John Keltner at the World Data Center for Paleoclimatology in Boulder, Colorado provided considerable assistance with many aspects of DPDC database design, especially in terms of making it compatible with others developed within the NOAA Paleoclimatology Program. Sherilyn Fritz, John Smol, and Platt Bradbury served as advisors to the project, reviewing the database and website a various stages and making helpful comments. Roger Sweets placed an announcement of the DPDC on the Diatom Home Page at Indiana University, contacted several people about making contributions, and acquired several data sets. Diane Winter (ANSP PCER Phycology Section) reformatted files and prepared several data sets for entry to the DPDC. She also provided many valuable comments on design of the data entry application, the application instruction manual, and the data entry process in general.

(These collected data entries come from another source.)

(** * arqtiva-shared-utils: environment validation, health aggregation and
      the AWS client registry, embedded from the JavaScript sources.

    - [Js]          : the fragment of JavaScript data the utilities handle
                      (plain values, objects in insertion order, exceptions,
                      console output).
    - [Environment] : utils/environment.js.
    - [Health]      : utils/health.js.
    - [Clients]     : clients/aws-clients.js.
    - [Masking]     : [maskSensitiveEnvVars] over an explicit object store.

    Modelling boundaries.  Values are plain data: no accessor properties, no
    proxies, no [toJSON] hooks, so reading a property of an object or
    serialising it runs no user code, and every value can be serialised (no
    [BigInt], no cyclic object).  [toUpperCase] is exact on ASCII text; C8
    says where that matters.  [process.env[name]] finds the variables that
    are set and, for the other names, the properties every object inherits
    from [Object.prototype].  An object is its own properties and nothing
    is written under the key [__proto__], whose assignment would set the
    prototype: the theorem that locates each client's record in the report
    (C1) excludes that name.  The clock is read as one value for the
    duration of a call.  The SDK constructors succeed and allocate a fresh
    reference.

    Definitions come first; the lemmas and the theorems follow them. *)

From Stdlib Require Import String Ascii ZArith List Bool.
From stdpp Require Import base option list gmap strings fin_maps.

Set Warnings "-register-all".
Local Open Scope Z_scope.

(* ===================================================================== *)
(** ** JavaScript data                                                     *)
(* ===================================================================== *)

Module Js.

(** Plain JavaScript data.  Numbers are the integers the library produces
    (status codes and configuration constants).  An object is its list of
    own enumerable string-keyed properties in insertion order.  [VErr m] is
    an [Error] instance (or a subclass such as [TypeError]) whose [message]
    is [m]. *)
Inductive value : Type :=
| VUndefined
| VNull
| VBool (b : bool)
| VNum (n : Z)
| VStr (s : string)
| VArr (items : list value)
| VObj (fields : list (string * value))
| VErr (message : string).

(** ToBoolean. *)
Definition truthy (v : value) : bool :=
  match v with
  | VUndefined | VNull => false
  | VBool b => b
  | VNum n => negb (n =? 0)
  | VStr s => negb (String.eqb s "")
  | VArr _ | VObj _ | VErr _ => true
  end.

(** [a || b]. *)
Definition js_or (a b : value) : value := if truthy a then a else b.

(** [v === 'lit'] for a string literal. *)
Definition is_str (v : value) (lit : string) : bool :=
  match v with
  | VStr s => String.eqb s lit
  | _ => false
  end.

(** Property read on an object's own fields: the first binding with the key,
    [undefined] when there is none. *)
Fixpoint lookup_prop (k : string) (fields : list (string * value)) : value :=
  match fields with
  | [] => VUndefined
  | (k', v) :: rest => if String.eqb k k' then v else lookup_prop k rest
  end.

(** Property write [o[k] = v], for a key other than [__proto__]: an
    existing key keeps its position, a new key is appended. *)
Fixpoint set_prop (k : string) (v : value) (fields : list (string * value))
  : list (string * value) :=
  match fields with
  | [] => [(k, v)]
  | (k', v') :: rest =>
      if String.eqb k k' then (k, v) :: rest else (k', v') :: set_prop k v rest
  end.

(** An object literal [{ k1: v1, ...spread, kn: vn }]: the properties are
    defined from left to right, a later one overriding an earlier one. *)
Definition obj_literal (props : list (string * value)) : list (string * value) :=
  fold_left (fun o kv => set_prop (fst kv) (snd kv) o) props [].

(** Completion of a computation: a value, or a thrown JavaScript value. *)
Inductive result (A : Type) : Type :=
| Ok (a : A)
| Throw (e : value).
Arguments Ok {A} a.
Arguments Throw {A} e.

(** Computations write lines to the console ([console.warn]) and complete
    normally or abruptly. *)
Definition M (A : Type) : Type := (list string * result A)%type.

Definition ret {A} (a : A) : M A := ([], Ok a).
Definition throw {A} (e : value) : M A := ([], Throw e).
Definition console_warn (line : string) : M unit := ([line], Ok tt).

Definition bind {A B} (m : M A) (f : A -> M B) : M B :=
  match m with
  | (out, Ok a) => let '(out', r) := f a in (out ++ out', r)
  | (out, Throw e) => (out, Throw e)
  end.

(** [try { body } catch (error) { handler }]. *)
Definition try_catch {A} (body : M A) (handler : value -> M A) : M A :=
  match body with
  | (out, Ok a) => (out, Ok a)
  | (out, Throw e) => let '(out', r) := handler e in (out ++ out', r)
  end.

Definition outcome {A} (m : M A) : result A := snd m.
Definition console {A} (m : M A) : list string := fst m.

Declare Scope js_scope.
Delimit Scope js_scope with js.
Notation "x <- m ;; k" := (bind m (fun x => k))
  (at level 100, m at next level, right associativity) : js_scope.
Notation "m ;;; k" := (bind m (fun _ => k))
  (at level 100, right associativity) : js_scope.

(** Property read [v.k] on an arbitrary value: a [TypeError] on [null] and
    [undefined]; the own field on an object; [message] on an [Error];
    [undefined] on the other primitives and on arrays (for the property
    names used here). *)
Definition get_prop (v : value) (k : string) : M value :=
  match v with
  | VUndefined =>
      throw (VErr ("Cannot read properties of undefined (reading '" +:+ k +:+ "')"))
  | VNull =>
      throw (VErr ("Cannot read properties of null (reading '" +:+ k +:+ "')"))
  | VObj fields => ret (lookup_prop k fields)
  | VErr m => ret (if String.eqb k "message" then VStr m else VUndefined)
  | VBool _ | VNum _ | VStr _ | VArr _ => ret VUndefined
  end.

(** A thrown value is an [Error] instance. *)
Definition is_error_object (e : value) : Prop := exists m, e = VErr m.

(** A computation that throws nothing but [Error] instances. *)
Definition throws_errors_only {A} (m : M A) : Prop :=
  forall e, outcome m = Throw e -> is_error_object e.

(** [String.prototype.includes]. *)
Fixpoint includes (needle hay : string) : bool :=
  String.prefix needle hay ||
  match hay with
  | EmptyString => false
  | String _ rest => includes needle rest
  end.

(** [String.prototype.toUpperCase]: the letters a-z are raised, every other
    character is kept.  This is the function of the source on ASCII text;
    on other text the source also raises letters outside ASCII, some of them
    to ASCII letters. *)
Definition upper_ascii (c : ascii) : ascii :=
  let n := N_of_ascii c in
  if ((97 <=? n) && (n <=? 122))%N then ascii_of_N (n - 32) else c.
(** X17: a run that does not end with a successful [load], whichever task
    failed, leaves the bucket as it was: nothing is written in part. *)
Theorem failed_run_keeps_bucket (w : World) (logical_date : string)
    (objects : gmap string ParquetFile) :
  let run := dag w logical_date objects in
  load_state run <> success ->
  bucket run = objects.
Proof.
  intros run. subst run. rewrite dag_unfold. cbv zeta.
  destruct (run_task task_extract 60 _ 5 1 objects).1.1 as [data|e']; [|done].
  destruct (transform to_datetime data logical_date BASE_CURRENCY) as [df|e'];
    [|done].
  pose proof (load_result OUTPUT_PATH (cloud w) df logical_date BASE_CURRENCY
                objects) as HL. cbv zeta in HL.
  cbn [load_state bucket].
  destruct (load OUTPUT_PATH (cloud w) df logical_date BASE_CURRENCY objects).1
    as [[]|e']; simpl.
  - intros H. by destruct H.
  - intros _. by destruct HL.
Qed.

(** X18: a run changes the bucket at no path but the one of its partition:
    the files of other dates and other base currencies stay as they are. *)
Theorem run_touches_only_its_partition (w : World) (logical_date : string)
    (objects : gmap string ParquetFile) (path : string) :
  path <> output_file OUTPUT_PATH logical_date BASE_CURRENCY ->
  bucket (dag w logical_date objects) !! path = objects !! path.
Proof.
  intros Hne.
  destruct (dag_bucket_fn w logical_date) as [[file|] ->]; [|reflexivity].
  by apply lookup_insert_ne.
Qed.

(** X19: the states of the three tasks follow the chain extract, transform,
    load: a task has run only when the one before it succeeded, [extract]
    is never skipped, and a task is upstream_failed exactly when the one
    before it did not succeed. *)
Theorem task_states_follow_chain (w : World) (logical_date : string)
    (objects : gmap string ParquetFile) :
  let run := dag w logical_date objects in
  extract_state run <> upstream_failed /\
  (transform_state run = upstream_failed <-> extract_state run <> success) /\
  (load_state run = upstream_failed <-> transform_state run <> success) /\
  (load_state run = success ->
   extract_state run = success /\ transform_state run = success).
Proof.
  intros run. subst run. rewrite dag_unfold. cbv zeta.
  destruct (run_task task_extract 60 _ 5 1 objects).1.1 as [data|e'].
  - destruct (transform to_datetime data logical_date BASE_CURRENCY) as [df|e'].
    + cbn [extract_state transform_state load_state].
      destruct (load OUTPUT_PATH (cloud w) df logical_date BASE_CURRENCY
                  objects).1 as [[]|e']; simpl; naive_solver.
    + simpl. naive_solver.
  - simpl. naive_solver.
Qed.

(** X20: whatever the service and the cloud do, a run calls [extract] at
    least once and at most six times, [transform] and [load] at most once
    each, and every wait is the minute of the retry delay, five minutes at
    most in all. *)
Theorem run_call_bounds (w : World) (logical_date : string)
    (objects : gmap string ParquetFile) :
  let run := dag w logical_date objects in
  (1 <= calls task_extract (events run) <= 6)%nat /\
  (calls task_load (events run) <= calls task_transform (events run) <= 1)%nat /\
  Forall (fun s => s = 60) (waits (events run)) /\
  0 <= total_wait (waits (events run)) <= 300.
Proof.
  intros run. subst run.
  destruct (dag_log w logical_date objects) as (k & rest & Hk & -> & Hrest).
  rewrite !calls_app, waits_app, calls_exhausted_log, waits_exhausted_log,
    (calls_exhausted_log_other task_extract task_transform),
    (calls_exhausted_log_other task_extract task_load) by done.
  assert (Hw : waits rest = []) by (by destruct Hrest as [->|[->| ->]]).
  rewrite Hw, app_nil_r, total_wait_replicate.
  assert (Hc : (calls task_load rest <= calls task_transform rest <= 1)%nat).
  { destruct Hrest as [->|[->| ->]]; rewrite ?calls_cons, ?calls_nil; simpl; lia. }
  assert (Hx : calls task_extract rest = 0%nat).
  { destruct Hrest as [->|[->| ->]]; rewrite ?calls_cons, ?calls_nil; simpl; lia. }
  rewrite Hx. repeat split; try lia.
  by apply Forall_replicate.
Qed.

(** X21: runs for two different dates do not interfere: the bucket after
    both is the same whichever ran first, be the worlds of the two runs what
    they may. *)
Theorem runs_of_different_dates_commute (w1 w2 : World)
    (date1 date2 : string) (objects : gmap string ParquetFile) :
  date1 <> date2 ->
  bucket (dag w2 date2 (bucket (dag w1 date1 objects))) =
  bucket (dag w1 date1 (bucket (dag w2 date2 objects))).
Proof.
  intros Hne.
  destruct (dag_bucket_fn w1 date1) as [upd1 H1].
  destruct (dag_bucket_fn w2 date2) as [upd2 H2].
  rewrite !H1, !H2.
  destruct upd1 as [file1|], upd2 as [file2|]; try reflexivity.
  apply insert_insert_ne. intros Heq.
  apply Hne. symmetry. by apply output_file_inj_date in Heq.
Qed.

End DagExtras.

(** ** The further properties at the values of the examples *)


(** Rates that are null. *)
Lemma transform_rejects_falsy_rates_witness :
  let data : dict := [("date", JStr "2025-07-01"); ("rates", JNull)] in
  In (dict_lookup data "rates")
     [None; Some JNull; Some (JBool false); Some (JNum 0%Q); Some (JStr "");
      Some (JArr []); Some (JObj [])] /\
  transform iso_to_datetime data "2025-07-01" "USD" =
    Err (ValueError "No rate data available for 2025-07-01").
Proof.
  intros data.
  assert (H : In (dict_lookup data "rates")
                [None; Some JNull; Some (JBool false); Some (JNum 0%Q);
                 Some (JStr ""); Some (JArr []); Some (JObj [])])
    by (right; left; reflexivity).
  split; [exact H|].
  exact (transform_rejects_falsy_rates iso_to_datetime data "2025-07-01" "USD" H).
Defined.

(** Rates that are a list of numbers, with a date that is no date. *)
Lemma transform_rates_not_a_dict_witness :
  let data : dict :=
    [("date", JStr "not-a-date"); ("rates", JArr [JNum 0.92])] in
  dict_lookup data "rates" = Some (JArr [JNum 0.92]) /\
  truthy (JArr [JNum 0.92]) = true /\
  (forall d, JArr [JNum 0.92] <> JObj d) /\
  exists msg,
    transform iso_to_datetime data "2025-07-01" "USD" =
      Err (AttributeError msg).
Proof.
  intros data.
  assert (H : forall d, JArr [JNum 0.92] <> JObj d) by (intros d; discriminate).
  split; [reflexivity|]. split; [reflexivity|]. split; [exact H|].
  exact (transform_rates_not_a_dict iso_to_datetime data "2025-07-01" "USD"
           (JArr [JNum 0.92]) eq_refl eq_refl H).
Defined.

(** The frame of the sample response. *)
Lemma transform_frame_invariant_witness :
  let df := rate_table (Some (mkTimestamp 2025 7 1 0)) "USD" sample_rates in
  transform iso_to_datetime sample_response "2025-07-01" "USD" = Ok df /\
  (0 < len df)%nat /\
  length (columns df) = 4%nat /\
  Forall (fun row => length row = length (columns df)) (values df).
Proof.
  intros df.
  assert (H : transform iso_to_datetime sample_response "2025-07-01" "USD"
              = Ok df) by reflexivity.
  split; [exact H|].
  exact (transform_frame_invariant iso_to_datetime sample_response
           "2025-07-01" "USD" df H).
Defined.

Lemma transform_columns_follow_rates_witness :
  let df := rate_table (Some (mkTimestamp 2025 7 1 0)) "USD" sample_rates in
  transform iso_to_datetime sample_response "2025-07-01" "USD" = Ok df /\
  forallb held_as_is (snd <$> sample_rates) = true /\
  column df "currency_code" = Ok [CObj (JStr "EUR"); CObj (JStr "GBP")] /\
  column df "rate" = Ok [CObj (JNum 0.92); CObj (JNum 0.79)].
Proof.
  intros df.
  assert (H : transform iso_to_datetime sample_response "2025-07-01" "USD"
              = Ok df) by reflexivity.
  assert (Hheld : forallb held_as_is (snd <$> sample_rates) = true)
    by reflexivity.
  split; [exact H|]. split; [exact Hheld|].
  destruct (transform_columns_follow_rates iso_to_datetime sample_response
              "2025-07-01" "USD" df H) as (rates & Hr & Hk & Hv).
  change (Some (JObj sample_rates) = Some (JObj rates)) in Hr.
  injection Hr as <-.
  split; [exact Hk|exact (Hv Hheld)].
Defined.

(** The sample response has a string for its date. *)
Lemma transform_ok_iff_witness :
  (forall v, dict_lookup sample_response "date" = Some v ->
             v = JNull \/ exists s, v = JStr s) /\
  (is_ok (transform iso_to_datetime sample_response "2025-07-01" "USD") = true <->
   exists rates : dict,
     dict_lookup sample_response "rates" = Some (JObj rates) /\ rates <> [] /\
     is_ok (iso_to_datetime
              (dict_get sample_response "date" (JStr "2025-07-01"))) = true).
Proof.
  assert (H : forall v, dict_lookup sample_response "date" = Some v ->
                        v = JNull \/ exists s, v = JStr s).
  { intros v Hv. change (Some (JStr "2025-07-01") = Some v) in Hv.
    injection Hv as <-. right. by exists "2025-07-01". }
  split; [exact H|].
  exact (transform_ok_iff iso_to_datetime sample_response "2025-07-01" "USD" H).
Defined.

(** The sample response with the fallbacks 2025-07-01 and 1999-12-31. *)
Lemma transform_fallback_unused_witness :
  dict_lookup sample_response "date" = Some (JStr "2025-07-01") /\
  dict_lookup sample_response "rates" = Some (JObj sample_rates) /\
  sample_rates <> [] /\
  transform iso_to_datetime sample_response "2025-07-01" "USD" =
  transform iso_to_datetime sample_response "1999-12-31" "USD".
Proof.
  assert (H : sample_rates <> []) by discriminate.
  split; [reflexivity|]. split; [reflexivity|]. split; [exact H|].
  exact (transform_fallback_unused iso_to_datetime sample_response
           "2025-07-01" "1999-12-31" "USD" (JStr "2025-07-01") sample_rates
           eq_refl eq_refl H).
Defined.

(** A [load] without credentials. *)
Lemma load_failure_keeps_bucket_witness :
  let df := rate_table (Some (mkTimestamp 2025 7 1 0)) "USD" sample_rates in
  let r := load "gs://rates" (cloud (world_no_credentials sample_response)) df
             "2025-07-01" "USD" ∅ in
  is_ok r.1 = false /\
  r.2 = ∅ /\ exists msg, r.1 = Err (AirflowException msg).
Proof.
  intros df r.
  assert (H : is_ok r.1 = false) by reflexivity.
  split; [exact H|].
  exact (load_failure_keeps_bucket "gs://rates"
           (cloud (world_no_credentials sample_response)) df
           "2025-07-01" "USD" ∅ H).
Defined.

(** A [load] that goes through. *)
Lemma load_read_back_witness :
  let df := rate_table (Some (mkTimestamp 2025 7 1 0)) "USD" sample_rates in
  let r := load "gs://rates" (cloud (world_up sample_response)) df
             "2025-07-01" "USD" ∅ in
  is_ok r.1 = true /\
  r.2 !! output_file "gs://rates" "2025-07-01" "USD" =
    Some {| pq_frame := df; pq_index := false; pq_engine := "pyarrow";
            pq_compression := "snappy" |}.
Proof.
  intros df r.
  assert (H : is_ok r.1 = true) by reflexivity.
  split; [exact H|].
  exact (proj1 (load_read_back "gs://rates" (cloud (world_up sample_response))
                  df "2025-07-01" "USD" ∅ H)).
Defined.

(** Two timeouts, then the sample response. *)
Lemma extract_recovers_witness :
  let run :=
    currency_rates_etl_dag "https://api.frankfurter.app" "USD" "gs://rates"
      iso_to_datetime (world_flaky sample_response) "2025-07-01" ∅ in
  (2 <= 5)%nat /\
  (forall j, (1 <= j <= 2)%nat ->
     is_ok (extract "https://api.frankfurter.app"
              (network (world_flaky sample_response) j) "2025-07-01" "USD")
     = false) /\
  extract "https://api.frankfurter.app"
    (network (world_flaky sample_response) 3) "2025-07-01" "USD"
  = Ok sample_response /\
  calls task_extract (events run) = 3%nat /\
  waits (events run) = [60; 60] /\
  extract_state run = success.
Proof.
  intros run.
  assert (H1 : (2 <= 5)%nat) by lia.
  assert (H2 : forall j, (1 <= j <= 2)%nat ->
            is_ok (extract "https://api.frankfurter.app"
                     (network (world_flaky sample_response) j) "2025-07-01" "USD")
            = false).
  { intros [|[|[|j]]] Hj; try lia; reflexivity. }
  assert (H3 : extract "https://api.frankfurter.app"
                 (network (world_flaky sample_response) 3) "2025-07-01" "USD"
               = Ok sample_response) by reflexivity.
  split; [exact H1|]. split; [exact H2|]. split; [exact H3|].
  destruct (extract_recovers "https://api.frankfurter.app" "USD" "gs://rates"
              iso_to_datetime (world_flaky sample_response) "2025-07-01" ∅
              2 sample_response H1 H2 H3)
    as (Hc & Hw & Hs & _).
  split; [exact Hc|]. split; [exact Hw|exact Hs].
Defined.

(** The service answers with no rates. *)
Lemma transform_failure_stops_run_witness :
  let run :=
    currency_rates_etl_dag "https://api.frankfurter.app" "USD" "gs://rates"
      iso_to_datetime
      (world_up [("date", JStr "2025-07-01"); ("rates", JObj [])])
      "2025-07-01" ∅ in
  transform_state run =
    failed (ValueError "No rate data available for 2025-07-01") /\
  extract_state run = success /\
  calls task_transform (events run) = 1%nat /\
  calls task_load (events run) = 0%nat /\
  load_state run = upstream_failed /\
  bucket run = ∅.
Proof.
  intros run.
  assert (H : transform_state run =
              failed (ValueError "No rate data available for 2025-07-01"))
    by reflexivity.
  split; [exact H|].
  exact (transform_failure_stops_run "https://api.frankfurter.app" "USD"
           "gs://rates" iso_to_datetime
           (world_up [("date", JStr "2025-07-01"); ("rates", JObj [])])
           "2025-07-01" ∅ _ H).
Defined.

Sullivan, T.J. and D.F. Charles. 1994. The feasibility and utility of a paleolimnology/paleoclimate data cooperative for North America. Journal of Paleolimnology 10: 265-273.

Related Websites

The European Diatom Database Initiative (EDDI) is a web-accessible database of diatom training sets and transfer functions similar in many ways to the DPDC, but covering many regions in Europe, and parts of Africa and Asia. The EDDI website has applications that allow users to apply transfer functions to their sediment core data online. Transfer functions are primarily for inferring environmental conditions related to surface water acidification, eutrophication and climate change.

The Diatom Home Page is a major resource for those interested in diatoms and related algae. It has links to many other diatom-related sites.